I was practicing and tried to implement a stack in Python, using already built-in lists. However, lists in Python already have all stack methods, while there is still some work to do when arrays in Java are used to implement a stack.

If I am asked to implement a stack and my language of choice is Python, what should I do? Should I define Node class? Would I not even be asked to implement such low-level data structure in Python anyway?

Was it helpful?

Solution

They'll probably be more interested in if you understand what a stack/linked list is, how they work, and so on. Basically, could you implement one in C, C++ if you had to do it, assuming you knew the language? If those things are a standard part of the languages you listed, you probably wouldn't be asked to implement them in a raw way.

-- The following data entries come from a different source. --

Lemma decimal_digits m s :
  Forall (fun c => 48 <= c <= 57)%Z s -> s <> [] ->
  decimal_from m None false s = Some (foldl (fun n c => n * 10 + (c - 48))%Z m s, 0%Z).
Proof.
  intros Hs Hne. assert (Hgen : forall seen, (seen = true \/ s <> []) ->
    decimal_from m None seen s = Some (foldl (fun n c => n * 10 + (c - 48))%Z m s, 0%Z)); [| auto].
  clear Hne. revert m. induction Hs as [| c s Hc Hs IH]; intros m seen Hseen; simpl.
  - by destruct Hseen as [-> | ?].
  - rewrite (proj2 (Z.eqb_neq c 46)) by lia. unfold is_digit.
    rewrite (proj2 (Z.leb_le 48 c)), (proj2 (Z.leb_le c 57)) by lia. simpl. apply IH. by left.
Qed.

(** ** Durations written out *)

Inductive TimeUnit := U_ns | U_us | U_ms | U_s | U_m | U_h.

Definition unit_text (u : TimeUnit) : str :=
  match u with
  | U_ns => cs "ns" | U_us => cs "us" | U_ms => cs "ms" | U_s => cs "s" | U_m => cs "m" | U_h => cs "h"
  end.

Definition unit_nanos (u : TimeUnit) : Z :=
  match u with
  | U_ns => 1 | U_us => 1000 | U_ms => 1000000 | U_s => SECOND | U_m => 60 * SECOND | U_h => 3600 * SECOND
  end.

(** [3h20m] and the like. *)
Definition show_duration (l : list (Z * TimeUnit)) : str := concat (map (fun p => show p.1 ++ unit_text p.2) l).

Definition nanos (l : list (Z * TimeUnit)) : Z := foldr (fun p n => p.1 * unit_nanos p.2 + n)%Z 0%Z l.

Lemma scale_of_unit u : scale_of (unit_text u) = Some (unit_nanos u).
Proof. by destruct u. Qed.

Lemma span_app p a b :
  Forall (fun c => p c = true) a -> (forall c, head b = Some c -> p c = false) -> span p (a ++ b) = (a, b).
Proof.
  intros Ha Hb. induction Ha as [| c a Hc Ha IH]; simpl.
  - destruct b as [| c b]; [done |]. simpl. by rewrite (Hb c).
  - by rewrite Hc, IH.
Qed.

But like I mentioned, they'll want you to prove that you understand the logical concepts behind the data structures if the question is coming up. For example in answering the question on stacks, stacks are LIFO structures, where what you add last is taken off first. It's like a stack of plates where you can only add or remove the top plate. Then if you go into implementation, you simply take an array of a certain size, keep track of the capacity, and only operate off of that index value. For instance, Delphi/Pascal implementation:

const
  maxstacksize = 500;
type
  TIntegerStack = class
  private
    elements: array[1..maxstacksize] of integer;
    capacity: integer;
  public
    procedure place(element: integer);
    function remove: integer;
  end;

procedure TIntegerStack.place(element: integer);
   begin
     if capacity = maxstacksize then
       // error, trying to place element on full stack, i.e. stack overflow
     else
       begin
         inc(capacity);
         elements[capacity] := element;
       end;
   end;

function TIntegerStack.remove: integer;
   begin
     Result := -1;
     if capacity = 0 then
       // error, trying to remove element from empty stack
     else
        begin
          Result := elements[capacity];
          dec(capacity);
        end;
   end;

Most interviewers probably won't need you to take it that far to prove you know what stacks are and how they work, but it gives you an idea of what the interviewer is expecting.